Biostatistics 753 and 754
Class github repository for 753 and 754; doctoral classes in the Department of Biostatistics at Johns Hopkins. You may use the material according to the Creative Commons Share-Alike 2.0 (CC-SA 2.0) license.
Instructor: Jeff Leek (ask me for my email if you don't know it)
TA: Amanda Mejia (ask her for her email, office hour TBA)
Old 753and4 Webpages:
Room: W2009 (3rd Term), W4007 (4th term)
Time: TuTh 10:30am-11:50am
This course is the third term of the intensive introduction to methods for applied statistics. The goal of this sequence is to develop Ph.D. level biostatisticians who are capable of both applied data analysis and developing the next generation of statistical methods. Both data analysis and methods development require substantial hands on experience, so the focus of this class will be on hands on data analysis.
Upon completion of this course students will be able to:
- Obtain, clean, transform and process raw data into usable formats
- Formulate quantitative models to address scientific questions
- Organize and perform a complete data analysis, from exploration, to analysis, to synthesis, to communication.
- Understand and apply a range of statistical methods for inference and prediction.
- Develop ideas for new statistical methods, tools, and analyses
Students will also be encouraged to independently read and apply statistical methods from texts and the scientific literature that are not covered in the course. They will also be encouraged to think of improvements or variations on existing methods to address specific scientific questions.
Evaluation and feedback
- 35% = Data analysis (peer graded/instructor summarized)
- 20% = Bi-weekly problems (graded by TA)
- 10% = Data analysis review (completion)
- 25% = Final Project (graded by instructor)
You will get receive grades on the methods problems, feedback from your peers, and brief (< 1 paragraph + grade) feedback from me within a week of submitting your assignment.
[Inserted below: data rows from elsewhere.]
(** C16 (functional). A login on a healthy connection, with a cache that answers and the
    connections to MySQL and redis to be had.  The client gets the answer and then, when
    MySQL answered the query for the name and the password with a row, all the messages
    that were cached for the user, the newest first.  In every case, so also when the
    password is wrong, the name is afterwards bound to this connection: the next chat
    messages for the user are sent to it. *)
Theorem login_served (conn : nat) (login : Login.t) (time : Z) (held : list nat) (msgs : list SingleChat.t)
    (c : C) (w : W) :
  let user := Login.username login in
  idle (Business.shard user) w → sql_available held w → x00 ∉ bytes_of user →
  (∀ fields rows, answered (Business.login_sql user (Login.password login)) fields rows → rows ≠ [] →
     storable (MSession (session_of user (first_row fields rows)))) →
  list_at (message_key user) (wdb w) (map (λ m, map escape (wire (MSingleChat m))) msgs) →
  Forall (λ m, (tilde ∉ wire (MSingleChat m)) ∧ fits_of (MSingleChat m)) msgs →
  conns (srv w) !! conn = Some c → conn_inv c → healthy c →
  (∀ z info db, login_outcome login (Business.w_sql w) (wdb w) z info db → fits_of (login_answer z info) ∧
     zlen (frame_of (login_answer z info)) + zlen (chat_frames msgs) < conn_room c) →
  ∃ z info w' c', Server.Login conn login time w = Ok ((), w') ∧
    login_outcome login (Business.w_sql w) (wdb w) z info (wdb w') ∧
    connMap_ (srv w') !! user = Some (Some conn) ∧ conns (srv w') !! conn = Some c' ∧
    conn_stream c' = conn_stream c ++ frame_of (login_answer z info) ++
      (if z =? 0 then chat_frames msgs else []) ∧
    ready (Business.w_sql w') held.
Proof.
  intros user Hidle Hsql H0 Hst Hl Hmsgs Hc Hinv Hh Hfit. unfold Server.Login. cbv zeta. fold user.
  set (s1 := set_connMap (srv w) (<[user := Some conn]> (connMap_ (srv w)))).
  assert (self (saveUsernameConn user conn) w = Ok ((), Business.set_server w s1)) as E1 by by apply self_run.
  rewrite (st_bind_run _ _ _ _ _ E1).
  destruct (login_ends login Response.empty held (Business.set_server w s1)) as (z & info & w2 & E2 & Ho & Hi2 & Hr2 & Hsv2);
    [by apply idle_set_server|done|done|].
  rewrite (st_bind_run _ _ _ _ _ E2).
  destruct (Hfit z info (wdb w2) Ho) as [Hf Hroom]. zpos.
  destruct (codec_send_run (srv w2) conn c (login_answer z info)) as (c3 & E3 & Hi3 & _ & Hst3 & Hr3 & b & Eb);
    [by rewrite Hsv2|done|done|lia|].
  rewrite (st_bind_run _ _ _ _ _ (self_run _ w2 _ _ E3)).
  unfold accepted in Hst3. destruct (healthy_accepts c (frame_of (login_answer z info)) Hh) as [Hup Hrf].
  rewrite Hup, Hrf in Hst3. cbn [andb negb] in Hst3.
  set (s3 := set_conns (srv w2) (<[conn := c3]> (conns (srv w2)))) in *.
  assert (connMap_ s3 !! user = Some (Some conn)) as Hu3 by (unfold s3; rewrite Hsv2; apply lookup_insert_eq).
  assert (conns s3 !! conn = Some c3) as Hc3 by apply lookup_insert_eq.
  destruct (z =? 0) eqn:Ez.
  - destruct (send_all_run user msgs s3 conn c3 Hu3 Hc3 Hi3) as (c4 & E4 & Hst4).
    { by eapply healthy_send. } { eapply Forall_impl; [exact Hmsgs|]. by intros m []. } { lia. }
    destruct (sendCacheMessage_run user msgs (Business.set_server w2 s3) (set_conns s3 (<[conn := c4]> (conns s3))))
      as (w5 & E5 & Hs5 & Hdb5 & Hsql5 & _); [by apply idle_set_server| | |exact E4|].
    { change (wdb (Business.set_server w2 s3)) with (wdb w2).
      inversion Ho as [| |ml' s' fields rows Ha Hh' Hne]; subst; [done..|]. unfold list_at in *.
      rewrite lookup_insert_ne by (by apply not_eq_sym, message_not_session). exact Hl. }
    { eapply Forall_impl; [exact Hmsgs|]. by intros m []. }
    rewrite (st_bind_run _ _ _ _ _ E5). exists z, info, w5, c4. split; [reflexivity|]. rewrite Hs5, Hdb5, Ez.
    split_and!; [done|done|apply lookup_insert_eq| |by rewrite Hsql5].
    by rewrite Hst4, Hst3, <-app_assoc.
  - exists z, info, (Business.set_server w2 s3), c3. rewrite Ez, app_nil_r. split; [reflexivity|]. by split_and!.
Qed.
End Facts.

(** ** A server for concrete runs: the users "al" and "bob" on the connections 1 and 2 *)

Module ToyServer.
Import Server ToyRedis ToyWire ToyWorld ToyConnection ToyProtobuf.

#[export] Instance toy_tasks : FunctorLoop (list task) task := {|
  queueFunctor l f := l ++ [f];
  runFunctorAfter l _ f := Ok (l ++ [f])
|}.

Abbreviation toy_srv := (Server.t conn (list task)).

Definition toy_state (m : gmap string (option nat)) : toy_srv :=
  Server.mk [] m {[1%nat := mkconn true []; 2%nat := mkconn true []]}.
Definition both_online : toy_srv :=
  toy_state (<["al" := Some 1%nat]> (<["bob" := Some 2%nat]> ∅))%string.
If you would like further feedback on your assignments please schedule time to meet with me. I will try to leave Fridays available from 10am-3pm in 20 minute slots available. You may book up to 3 slots at a time:
I believe the purpose of the Ph.D. is to train you to be able to think for yourself and initiate and complete your own projects. I am super excited to talk to you about ideas, work out solutions with you, and help you to figure out statistical methods and/or data analysis. I don't think that graduate school grades are important for this purpose. This means that I don't care very much about graduate student grades.
That being said, the purpose of this course is to prepare you for the qualifying exam. I will therefore assign grades on a three level scale:
- A - Excellent
- B - Passing
- C - Needs improvement
If you receive A's and B's and perform in a similar way on the qualifying exam, I anticipate that you will pass. If you receive C's that is my way of letting you know that your work would not pass on the qualifying exam. I don't feel comfortable assigning percentages to data analyses, but to be able to calculate grades at the completion of the course I will use the following percentages: A = 100%, B = 85%, C = 75% of available points.
Data analysis assignments
(For more on my project philosophy see: http://bit.ly/wQT5uI)
Each student will be required to perform two data analysis projects during the course of the class. Students will be given 2 weeks to perform each analysis. The project assignments will consist of a scientific description of the problem. Students are responsible for all stages of each data analysis from obtaining the data to the final report. At the conclusion of each analysis each student must turn in:
- A write-up of their data analysis in a synthesized format, with numbered figures and references. (You may also include supplementary material for detailed additional calculations/analyses)
- A reproducible Rmd file that produces all of the numbers, figures and results in your write-up.
All documents should be submitted electronically.
- Did you answer the scientific question? (30%)
- Did you use appropriate statistical methods? (40%)
- Was your write-up simple, clear, and precise? (20%)
- Was your code reproducible? (10%)
Keep in mind that this is a methods class. In some cases standard methodology will be sufficient to answer the question of interest. You may speak to your fellow students about specific statistical questions related to the projects, but the overall idea, analysis, and write-up should be your own individual work. You should cite any help you get from fellow students/TAs in your report in standard citation format.
Data Analysis Reviews
After each data analysis is turned in, they will be randomly assigned to another student for review. Your review will be due one week after it is assigned. Your comments should have the format of a typical peer review. You should include a summary of the analyses and conclusions in the project you are reviewing, any major revisions, and any minor revisions. I will also evaluate each data analysis independently to assign a grade. Synthesized comments will be made available for each project.
Every two weeks you will be assigned one or more mathematical, directed problems focused on a statistical method we have covered. These problems may have multiple parts. The solutions should be submitted as PDF files.
The final project will have the same format as the data analyses. It will be slightly longer than the weekly projects in terms of space and more in depth in terms of analysis. For 753, the final project will be assigned to you. For 754 you will be able to select your own data set and project.
The choice of your final project is up to you. The project should involve data/code that you can obtain, process, analyze, and synthesize yourself. Keep in mind that real scientists make their own data. You may use any of the methods you learn during the course, or any other methods you know/look up etc.
Grading for the final exam will be weighted by the difficulty of the project you undertake. The more difficult the project you take on, the greater the multiplier of your final score. The maximum possible score will still be 100%.
Structure of Class Time
Class will consist of both lectures on statistical methdology and hands on practice. The hands on practice will be assigned in advance of each lecture and will give you time to look it over and come up with questions. The plan will be for students to work on the problem and ask questions, followed by the instructor or a chosen student presenting their solution.
Tentative syllabus (753 and 754)
- Obtaining data and data processing
- Exploratory data analysis
- Regression and generalizations
- High dimensional analysis
- Simulation studies